Textbooks say no but I always give mine a teaspoon of white sugar to feed on Old Pizza dough trick...


----------



## wynnum1 (6/9/16)

With the yeast be careful of flies they are drawn to the smell of the yeast had it covered and they got in.


----------



## HBHB (6/9/16)

Lack of bubbling means nothing other than that the CO2 is probably escaping the fermenter via the path of least resistance....like the grommet or lid seal. Fermentation can be confirmed or ruled out with a hydrometer reading some time after the typical 24+ hr lag phase and log phase are complete.

Have no fear.

Better still, when the brew is done, take the airlock and adjust it with a hammer and replace it all with some gladwrap. Google images - "fermenter gladwrap" and be at peace with the decision to be free of airlocks forever after.

(enter the gladwrap haters and blurb about imaginary oxidation)


----------



## wynnum1 (7/9/16)

With these small packets of yeast buy two brews and use both yeasts in the first brew and reuse in the next if its good to drink the yeast is OK to reuse and can store in the fridge. When yeast slurry is stored in the fridge the yeast produces more co2 and have to be careful that it does not turn into a bottle bomb .


----------



## trustyrusty (7/9/16)

Thanks I will keep the yeast and use with next packet..if it is good.. 

I don't have leaking, if I un-clip the locks the water level drops on the airlock... so I think that is fine...but glad wrap maybe a way to

go...I have seen that before..


Bubbling more today, but not active as normal brews..

cheers


----------



## Garfield (7/9/16)

I ditched airlocks some time back and have never regretted the decision. There's something very satisfying about watching your yeasts create a wave of foaming babies though a piece of cling film. You'll learn to recognize fermentation progress in the krausen soon enough (which will come in very handy when you get onto a true lager yeast strain).

I like that pizza dough starter. If 5g of yeast isn't foaming after 10 mins in a 37 degree starter i wouldn't bake OR brew with it.
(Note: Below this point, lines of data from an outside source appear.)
Lemma play_usteps l : forall w w', play l w = Ok w' -> rtc ustep w w'.
Proof.
  induction l as [|a l IH]; intros w w' E; cbn [play] in E; [injection E as <-; apply rtc_refl|].
  apply res_bind_Ok in E as (w1 & E1 & E). eapply rtc_l; [by eapply next_ustep|by apply IH].
Qed.
End threads.
Arguments op P M : clear implicits.
Arguments thread P : clear implicits.
Arguments uworld P M : clear implicits.

(** What the events of a step of [t] do to the holders of a mutex. *)
Inductive taking := Keeps | Takes (m : nat) | Drops (m : nat).
Definition holds_after (x : taking) (t m : nat) (log : list event) (t' : nat) : Prop :=
  match x with
  | Keeps => t' ∈ holders m log
  | Takes m' => t' ∈ holders m log \/ (m' = m /\ t' = t)
  | Drops m' => t' ∈ holders m log /\ ~ (m' = m /\ t' = t)
  end.

Definition takes (x : taking) (t : nat) (log log' : list event) : Prop := forall m t', t' ∈ holders m log' <-> holds_after x t m log t'.

Lemma takes_locked t m log : takes (Takes m) t log (Locked t m :: log).
Proof. intros m' t'. cbn. case_decide as E; [rewrite elem_of_cons|]; naive_solver. Qed.
Lemma takes_unlocked t m log : takes (Drops m) t log (Unlocked t m :: log).
Proof. intros m' t'. cbn. case_decide as E; [rewrite list_elem_of_filter|]; naive_solver. Qed.
Lemma prints m w r tl ids :
  buffer_holds m w r tl r ids -> r + 1 <= w ->
  buffer_holds (print (BUFFER m !!! FRONT m) m) w (r + 1) tl r ids.
Proof.
  intros [Hw Hr Ht Hf Hs Ho Hroom Hsl Hi] Havail. split; cbn [set_buffer print BUFFER FRONT TAIL printed written]; try done.
  - rewrite length_app. cbn. lia.
  - assert (Hfr : FRONT m = (length (printed m) mod BUFFER_SIZE)%nat) by (apply Nat2Z.inj; rewrite mod_of_nat, Hf, Hr; done).
    destruct (lookup_lt_is_Some_2 (written m) (length (printed m))) as [x Hx]; [lia|].
    assert (Hslot : BUFFER m !! FRONT m = Some x) by (rewrite Hfr; by apply Hsl).
    rewrite (list_lookup_total_correct _ _ _ Hslot), length_app. cbn [length]. rewrite Nat.add_1_r, (take_S_r _ _ x Hx). by rewrite <- Ho.
  - lia.
  - intros j x. rewrite length_app. cbn. intros Hj. apply Hsl. lia.
Qed.

Lemma moves_tail m w r tl fr ids :
  buffer_holds m w r tl fr ids ->
  buffer_holds (set_tail ((TAIL m + 1) mod BUFFER_SIZE) m) w r (tl + 1) fr ids.
Proof. intros []. split; try done. cbn [set_tail TAIL]. by apply index_moves. Qed.

Lemma moves_front m w r tl fr ids :
  buffer_holds m w r tl fr ids ->
  buffer_holds (set_front ((FRONT m + 1) mod BUFFER_SIZE) m) w r tl (fr + 1) ids.
Proof. intros []. split; try done. cbn [set_front FRONT]. by apply index_moves. Qed.

(** ** The invariant *)

Definition placed (m : shared) (th : thread location) : Prop :=
  Z.of_nat (iter (point th)) <= rounds (who (point th)) /\
  (at_ (point th) <> BeforeFirst -> Z.of_nat (iter (point th)) < rounds (who (point th))) /\
  (at_ (point th) = BeforeAccess \/ at_ (point th) = BeforeStore -> reg (point th) = index_of (who (point th)) m) /\
  match doing th with
  | Runs => True
  | Waits c p' => code (point th) m = Call c p' /\ (at_ (point th) = BeforeFirst \/ at_ (point th) = BeforeMutex)
  | Ended => at_ (point th) = BeforeFirst /\ Z.of_nat (iter (point th)) = rounds (who (point th))
  end.

Record counted (log : list event) (T : gmap nat (thread location)) : Prop := {
  co_mutex : units SEM_MUTEX log = 1 + count all 7 T /\ taken SEM_MUTEX log = count all 2 T;
  co_empty : units SEM_EMPTY log = Z.of_nat BUFFER_SIZE + count consumers 8 T /\ taken SEM_EMPTY log = count producers 1 T;
  co_avail : units SEM_AVAIL log = count producers 8 T /\ taken SEM_AVAIL log = count consumers 1 T;
}.

Record buffered (w : uworld location shared) : Prop := {
  bu_good : good w;
  bu_place t th : threads w !! t = Some th -> placed (memory w) th;
  bu_roles g : total (fun p => g (who p)) (threads w) + sum_of g (pending (memory w)) = sum_of g crew;
  bu_counts : counted (snd (kw w)) (threads w);
  bu_memory : buffer_holds (memory w) (count producers 4 (threads w)) (count consumers 4 (threads w))
    (count producers 6 (threads w)) (count consumers 6 (threads w)) (fun id => count (only id) 4 (threads w));
}.

Context (Hdistinct : SEM_MUTEX <> SEM_EMPTY /\ SEM_MUTEX <> SEM_AVAIL /\ SEM_EMPTY <> SEM_AVAIL).
Context (Hlimit : 2 + Z.of_nat BUFFER_SIZE + 2 * Z.of_nat (PRODUCER_COUNT * NUMBER_PER_PRODUCER) < limit).

Lemma started_buffered w : started w -> buffered w.
Proof.
  intros [Hg HT Hm He Ha Hmem]. assert (H0 : forall n sel, count sel n (threads w) = 0) by (intros; by rewrite HT). split.
  - done.
  - intros t th. by rewrite HT, lookup_empty.
  - intros g. by rewrite HT, Hmem.
  - split; rewrite !H0; lia.
  - rewrite Hmem. apply (buffer_ext _ 0 0 0 0 (fun _ => 0)); [|by rewrite H0..|by intros id; rewrite H0].
    split; cbn; try done; try lia. by rewrite length_replicate.
Qed.

(** No more than the rounds. *)
Definition due (sel : role -> bool) (r : role) : Z := if sel r then rounds r else 0.

Lemma due_nonneg sel r : 0 <= due sel r.
Proof. unfold due, rounds. case_match; lia. Qed.
Lemma barred_step w w' : barred w -> ustep w w' -> barred w'.
Proof.
  intros Hb Hs. destruct (ustep_effect _ _ _ _ _ w w' (ba_good _ Hb) (barred_disciplined w Hb) Hs) as [Hg He]. clear Hs.
  destruct He as [w t p m' p' Ht Hc|w t p c p' k' b Ht Hc Hsus Hwait Hq|w t p c p' k' Ht Hq|w t p k' Ht Hc Hq|w t p k' m' Ht Hbo Hq|w k' log' Hlog [Hq1 Hq2]].
  - by apply (compute_step w t p).
  - by apply (call_step w t p c p').
  - by eapply (return_step w t p c).
  - pose proof (ba_place _ Hb t _ Ht) as (Hsg & Hpl & _). cbn [point] in *. unfold code in Hc. destruct (at_ p) eqn:Ea; try done.
    destruct (Nat.ltb_spec (round p) PRINTS) as [|Hr]; [done|]. destruct (Nat.ltb_spec (seg p) B) as [|Hj]; [done|]. rewrite decide_True in Hpl by done.
    eapply (unnoticed w _ _ _ t (mkThread p Runs)); try done; cbn [point].
    + split_and!; [done|cbn [point]; by rewrite Ea|]. cbn. split_and!; [lia|done|lia].
    + intros j Hjb. apply status_elsewhere; [done|lia].
    + by rewrite Ea.
    + intros c. by apply cond_queue_same.
    + by eapply running_not_queued.
  - by apply (create_step w).
  - destruct Hb as [_ Hp Hh Hr Hl Hcr Hga Hqu]. split; cbn [kw threads memory fst snd]; try done.
    + intros j Hj t. destruct Hlog as [_ Hlog]. rewrite (Hlog (mutex_id j)) by (by exists j). by apply Hh.
    + intros j Hj. specialize (Hga j Hj). unfold gate_of in *. cbn [threads kw fst memory]. rewrite Hq1 by (by exists j). done.
    + intros c t th Hin Ht. apply (Hqu c t th); [|done]. apply Hq2; [by rewrite Ht|done].
Qed.

Lemma barred_steps w w' : barred w -> rtc ustep w w' -> barred w'.
Proof. intros Hb Hs. induction Hs as [|w w1 w' Hs _ IH]; [done|]. apply IH. by eapply barred_step. Qed.

(** ** No deadlock *)

Lemma inside_runs w t th j : barred w -> (j < B)%nat -> threads w !! t = Some th -> inside (status_of j th) = true -> doing th = Runs.
Proof.
  intros Hb Hj Ht Hi. destruct (ba_place _ Hb t th Ht) as (_ & _ & Hd). destruct (decide (j = seg (point th))) as [->|Hne]; [|by rewrite status_other in Hi].
  destruct th as [p md]. cbn [point doing] in *. rewrite status_in in Hi by done. destruct md as [|c p'|]; [done| |].
  - destruct Hd as [_ [Ha|Ha]]; by rewrite Ha in Hi.
  - destruct Hd as (_ & Ha & _). by rewrite Ha in Hi.
Qed.

(** When no thread of the program runs or is ready, those that have not exited sleep at a
    barrier. *)
Lemma stalled_asleep w t th :
  barred w -> stalled w -> threads w !! t = Some th -> doing th <> Ended ->
  (seg (point th) < B)%nat /\ status_of (seg (point th)) th = Gate.Asleep /\ t ∈ cond_queue (fst (kw w)) (condvar_id (seg (point th))).
Proof.
  intros Hb Hst Ht Hne. assert (Hfree : forall j t', (j < B)%nat -> t' ∉ holders (mutex_id j) (snd (kw w))).
  { intros j t' Hj Hin. apply (ba_holders _ Hb j Hj) in Hin as (th' & Ht' & Hi). pose proof (inside_runs w t' th' j Hb Hj Ht' Hi) as Hr.
    destruct th' as [p' md]. cbn in Hr. subst md. eapply stalled_not_running; [by apply ba_good|done|done]. }
  destruct (ba_place _ Hb t th Ht) as (Hsg & Hpl & Hd). destruct th as [p md]. cbn [point doing] in *. destruct md as [|c p'|]; [| |done].
  - exfalso. eapply stalled_not_running; [by apply ba_good|done|done].
  - destruct Hd as [Hc [Ha|Ha]]; unfold code in Hc; rewrite Ha in Hc.
    + destruct (round p <? PRINTS)%nat; [done|]. destruct (Nat.ltb_spec (seg p) B) as [Hj|]; [|done]. injection Hc as <- _.
      destruct (stalled_lock _ _ w t p _ p' (ba_good _ Hb) Hst ltac:(by exists (seg p)) Ht) as [t' Hin]. by apply Hfree in Hin.
    + rewrite decide_False in Hpl by congruence. injection Hc as <- _.
      destruct (stalled_wait _ _ w t p _ _ p' (ba_good _ Hb) Hst ltac:(by exists (seg p)) Ht) as [[t' Hin]|[c Hin]]; [by apply Hfree in Hin|].
      destruct (ba_queue _ Hb c t _ Hin Ht) as (j & Hj & -> & Hs). assert (E : j = seg p).
      { unfold status_of in Hs. cbn [point] in Hs. destruct (Nat.ltb_spec j (seg p)), (Nat.ltb_spec (seg p) j); try done; lia. }
      subst j. done.
Qed.

(** Then nobody sleeps: at the first barrier where somebody does, all have come. *)
Lemma all_come w j : barred w -> (j < B)%nat -> pending (memory w) = 0%nat ->
  (forall t th, threads w !! t = Some th -> Gate.has_come (status_of j th) = true) -> counts (memory w) !!! j = THREAD_NUM.
Proof.
  intros Hb Hj Hpe Hall. pose proof (Gate.ok_count _ _ (ba_gate _ Hb j Hj)) as Hc. unfold gate_of in Hc. cbn [Gate.count Gate.st] in Hc.
  rewrite Hc. unfold Gate.come. pose proof (ba_crew _ Hb) as Hcr. rewrite map_filter_id.
  - rewrite map_size_fmap. lia.
  - intros t s Hs. rewrite lookup_fmap in Hs. destruct (threads w !! t) as [th|] eqn:Et; [|done]. injection Hs as <-. cbn. by eapply Hall.
Qed.
Lemma trap_range tid :
  0 <= tid < 1000 ->
  let t := trap_cx_bottom tid in
  floor (VirtAddr_from_usize t) = 2 ^ 27 - 2 - tid /\
  ceil (VirtAddr_from_usize (uadd t PAGE_SIZE)) = 2 ^ 27 - 1 - tid /\
  VirtPageNum_from_usize t = 2 ^ 27 - (2 + tid) * 4096.
Proof.
  intros Htid t. assert (Et : t = 2 ^ 64 - 8192 - tid * 4096).
  { unfold t, trap_cx_bottom. change TRAP_CONTEXT_BASE with (2 ^ 64 - 8192). unfold PAGE_SIZE.
    rewrite umul_small, usub_small by lia. lia. }
  rewrite Et, uadd_small by (unfold PAGE_SIZE; lia). unfold PAGE_SIZE.
  rewrite !VirtAddr_from_usize_mod, VirtPageNum_from_usize_mod.
  rewrite <- (Z.mod_unique (2 ^ 64 - 8192 - tid * 4096) (2 ^ 39) (2 ^ 25 - 1) (2 ^ 39 - 8192 - tid * 4096)) by lia.
  rewrite <- (Z.mod_unique (2 ^ 64 - 8192 - tid * 4096 + 4096) (2 ^ 39) (2 ^ 25 - 1) (2 ^ 39 - 4096 - tid * 4096)) by lia.
  rewrite <- (Z.mod_unique (2 ^ 64 - 8192 - tid * 4096) (2 ^ 27) (2 ^ 37 - 1) (2 ^ 27 - (2 + tid) * 4096)) by lia.
  rewrite floor_div, ceil_div by lia. split_and!; lia.
Qed.

(** * Claims *)

Section claims.
Context {F : Type} `{HL : FrameAllocatorLaws F}.
Implicit Types (s : mm F) (sp : AddressSpace) (live : gset Z).

(** C3: [fork] copies the address space: the child has the segments of the parent with
    the same permissions, every page of the child holds the bytes of the parent's page,
    in a frame that was free before, no two pages of the child share a frame, and no
    page of memory that was in use is changed, so writes of one process cannot reach
    the other. *)
Theorem fork_copies_memory s sp live strampoline :
  user_ok s sp live -> 0 <= strampoline < 2 ^ 56 -> (4096 | strampoline) ->
  (3 + 3 * length (concat (pages <$> segments sp)) <= fa_capacity (falloc s))%nat ->
  exists child s', from_existed_user strampoline sp s = Ok (child, s') /\
    shape <$> segments child = shape <$> segments sp /\
    (forall p, p ∈ live -> get_page (mem s') p = get_page (mem s) p) /\
    (forall v, v ∈ concat (pages <$> segments sp) -> exists f f' perm,
      maps_to s (page_table sp) v f perm /\ maps_to s' (page_table child) v f' perm /\
      f' ∉ live /\ get_page (mem s') f' = get_page (mem s) f) /\
    (forall v w f perm perm', v ∈ concat (pages <$> segments sp) -> w ∈ concat (pages <$> segments sp) ->
      maps_to s' (page_table child) v f perm -> maps_to s' (page_table child) w f perm' -> v = w).
Proof.
  intros [Hi Hsegs Hnd] Ha Hal Hcap.
  destruct (bare_forked s sp live strampoline (PT.inv_rep _ _ _ Hi) Ha Hal ltac:(lia)) as (s1 & cp & live1 & E & Hf & Hc).
  destruct (copy_segments_spec (segments sp) [] s sp live s1 cp live1 Hi Hsegs Hnd Hf ltac:(lia)) as (s2 & cp2 & live2 & E2 & Hf2).
  exists cp2, s2. destruct Hf2 as [_ _ Hiso Hsh _ Hpg _ Hinj]. split_and!; [|done| | |done].
  - unfold from_existed_user. apply st_bind_Ok in E as (b & sb & Eb & Em). st_step_by Eb. by st_step_by Em.
  - intros p Hp. by apply Hiso.
  - intros v Hv. destruct (Hpg v Hv) as (f & f' & perm & M1 & M2 & Hn & _ & _ & Hg). by exists f, f', perm.
Qed.

(** [add_segment_framed] gives every page of the range a zeroed frame of its own with
    the permission asked for and changes no other translation; removing the segment by
    its first page restores every translation and the list of segments, and returns
    exactly the data frames: what stays allocated was allocated before or is a page
    table. *)
Theorem segment_roundtrip s sp live start end_ perm :
  PT.inv s (page_table sp) live -> range_ok (floor start) (ceil end_) -> 0 <= perm < 256 ->
  (forall v, floor start <= v < ceil end_ -> PT.leaf (mem s) (PT.root_ppn (page_table sp)) v = None) ->
  (3 * Z.to_nat (ceil end_ - floor start) <= fa_capacity (falloc s))%nat ->
  Forall (fun x => range_l (vpn_range x) <> floor start) (segments sp) ->
  exists pt s1 seg s2 live2,
    add_segment_framed sp start end_ perm s = Ok (mkSpace pt (segments sp ++ [seg]), s1) /\
    (forall v, floor start <= v < ceil end_ -> exists f, maps_to s1 pt v f perm /\
       data_frames seg !! v = Some f /\ f ∉ live /\ get_page (mem s1) f = ∅) /\
    (forall v, page_ok v -> ~ floor start <= v < ceil end_ ->
       PT.leaf (mem s1) (PT.root_ppn pt) v = PT.leaf (mem s) (PT.root_ppn (page_table sp)) v) /\
    remove_segment_with_start_vpn (mkSpace pt (segments sp ++ [seg])) (floor start) s1 = Ok (mkSpace pt (segments sp), s2) /\
    PT.inv s2 pt live2 /\
    (forall v, page_ok v -> PT.leaf (mem s2) (PT.root_ppn pt) v = PT.leaf (mem s) (PT.root_ppn (page_table sp)) v) /\
    (forall v f, floor start <= v < ceil end_ -> data_frames seg !! v = Some f -> f ∉ live2).
Proof.
  intros Hi Hr Hperm Hl Hcap Hsegs. destruct (vpns_ok _ _ Hr) as (Hok & Hnd & _ & Hin).
  destruct (seg_map_framed s (page_table sp) live _ _ perm Hi Hr Hperm Hl Hcap) as (s1 & pt & live1 & seg & E & Hm).
  destruct (remove_last_segment s1 pt live1 (segments sp) seg (floor start) (ceil end_) (ms_inv _ _ _ _ _ _ _ _ _ Hm) Hr)
    as (s2 & live2 & seg' & E2 & Hu); [by rewrite (ms_range _ _ _ _ _ _ _ _ _ Hm)|by rewrite (ms_type _ _ _ _ _ _ _ _ _ Hm)|done|apply Hm|].
  pose proof (ms_root _ _ _ _ _ _ _ _ _ Hm) as Hroot.
  exists pt, s1, seg, s2, live2. split_and!; [|  | |done|apply Hu| |].
  - apply add_segment_framed_run; [|done]. destruct Hr. lia.
  - intros v Hv. apply Hin in Hv. destruct (mp_frame _ _ _ _ _ (ms_mapped _ _ _ _ _ _ _ _ _ Hm) v Hv) as (f & Hf & _ & _ & Hfr & Hfe).
    rewrite (ms_perm _ _ _ _ _ _ _ _ _ Hm) in Hfe. destruct (ms_fresh _ _ _ _ _ _ _ _ _ Hm v f Hv Hf) as [Hn Hz].
    exists f. split_and!; [split_and!; [exact Hfe|lia|lia|lia|lia]|done|done|done].
  - intros v Hv Hn. rewrite Hroot. apply (ms_leaf _ _ _ _ _ _ _ _ _ Hm); [|done]. by rewrite Hin.
  - intros v Hv. destruct (decide (floor start <= v < ceil end_)) as [Hd|Hd].
    + rewrite (proj2 (us_none _ _ _ _ _ _ _ _ Hu v (proj2 (Hin v) Hd))). by rewrite Hl.
    + assert (Hni : v ∉ vpns (mkRange (floor start) (ceil end_))) by (by rewrite Hin).
      rewrite (us_leaf _ _ _ _ _ _ _ _ Hu v Hni Hv), Hroot. by apply (ms_leaf _ _ _ _ _ _ _ _ _ Hm).
  - intros v f Hv Hf Hfl. apply (us_live _ _ _ _ _ _ _ _ Hu) in Hfl as [_ Hfl]. by apply (Hfl v); [apply Hin|].
Qed.
(* ===== verification/KernelSpace.v ===== *)
(** The address space of the kernel: [init] of os/src/mm/mod.rs with [new_kernel] and
    [remap_test] of address_space.rs, [init_heap] of heap_allocator.rs and
    [init_frame_allocator] of frame_allocator.rs.

    [AddressSpace] has [new_kernel] itself.  Here it is shown what it maps.  The kernel maps
    all of physical memory, far more pages than there are frames for tables if each page
    needed its own, so the frames that are needed are counted by the tables that are
    missing ([absent]).  The heap is in .bss: the words that [init_heap] writes there are put
    into the memory that the tables are then built in ([with_heap]). *)

From S2P Require Import Prelude Address Alloc Memory PageTable UserBuffer Virtio AddressSpace Buddy.

#[local] Ltac Zify.zify_post_hook ::= Z.to_euclidean_division_equations.

(** * mm/mod.rs *)

(** What linker-qemu.ld leaves open: the ends of the sections, which follow each other from
    [BASE_ADDRESS] on, and where the trampoline is. *)
Definition BASE_ADDRESS : Z := 0x80000000.
Record image := mkImage { etext : Z; erodata : Z; edata : Z; ekernel : Z; strampoline : Z; HEAP_SPACE : Z }.

Definition sections (i : image) : list (Z * Z * Z) :=
  kernel_sections BASE_ADDRESS (etext i) (etext i) (erodata i) (erodata i) (edata i) (edata i) (ekernel i) (ekernel i).

(** The state that [init] leaves, with the control register that [activate] writes.  [k_heap]
    is the heap as [init_heap] sets it up; what the collections then allocate from it are
    values here. *)
Record kernel := mkKernel { k_heap : Buddy.heap; k_mm : mm Frame.StackFrameAllocator; KERNEL_SPACE : AddressSpace; csr_satp : Z }.

Definition init_heap (i : image) : ST Buddy.heap unit := Buddy.init (HEAP_SPACE i) KERNEL_HEAP_SIZE.

Definition init_frame_allocator (i : image) : Frame.StackFrameAllocator -> Frame.StackFrameAllocator :=
  Frame.init (ceil (PhysAddr_from_usize (ekernel i))) (floor (PhysAddr_from_usize MEMORY_END)).

Definition activate (sp : AddressSpace) : Z := satp sp.

(** The free lists are threaded through the heap itself, which is in .bss. *)
Definition with_heap (h : Buddy.heap) (m : pmem) : pmem :=
  map_fold (fun a v m => write_word m (a / 4096) (a mod 4096 / 8) v) m (Buddy.words h).

Definition init (i : image) (m : pmem) : res kernel :=
  '(_, h) ← init_heap i Buddy.empty;
  let fa := init_frame_allocator i Frame.new in
  '(sp, s) ← new_kernel (strampoline i) (sections i) (mkMM (with_heap h m) fa);
  Ok (mkKernel h s sp (activate sp)).

(** [assert!(!table.translate(va.floor()).unwrap().writable())] and the like *)
Definition check_flag (flag : Z -> res bool) (sp : AddressSpace) (va : Z) : ST (mm Frame.StackFrameAllocator) unit :=
  o ← translate sp (floor va);
  e ← lift (unwrap o);
  b ← lift (flag e);
  lift (rassert (negb b)).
It's not too late to repitch


----------



## LAGERFRENZY (7/9/16)

Good point about repitching - if the brew is still yet to get its finger out by tonight I would not think twice about throwing another packet in. If you have any Coopers packs in your fridge then they would do the job.


----------



## trustyrusty (8/9/16)

Thanks bubbling fine.. 3rd day, bubble every 5 sec, 19.8 degrees so I think is fine...

BTW is worth keeping the yeast other than for another boost if needed, but is the MJ stock yeast a good one.. better than the Coopers stock?
cheers


----------



## LAGERFRENZY (8/9/16)

Coopers one is likely to be on par or better. Mangrove Jacks premiuim yeasts (one that come in their Craft Series Pouches) are another story - they are on par with most other premium yeasts IMHO.


----------



## trustyrusty (10/9/16)

Interesting.... it is bubbling nicely - bubble every 2 sec now - and FV has gone up to 20.3 deg from 19.8 deg.. Most of my brews will start strong and tail off, this seems to be the other way around... must be the MJ yeast..I guess


----------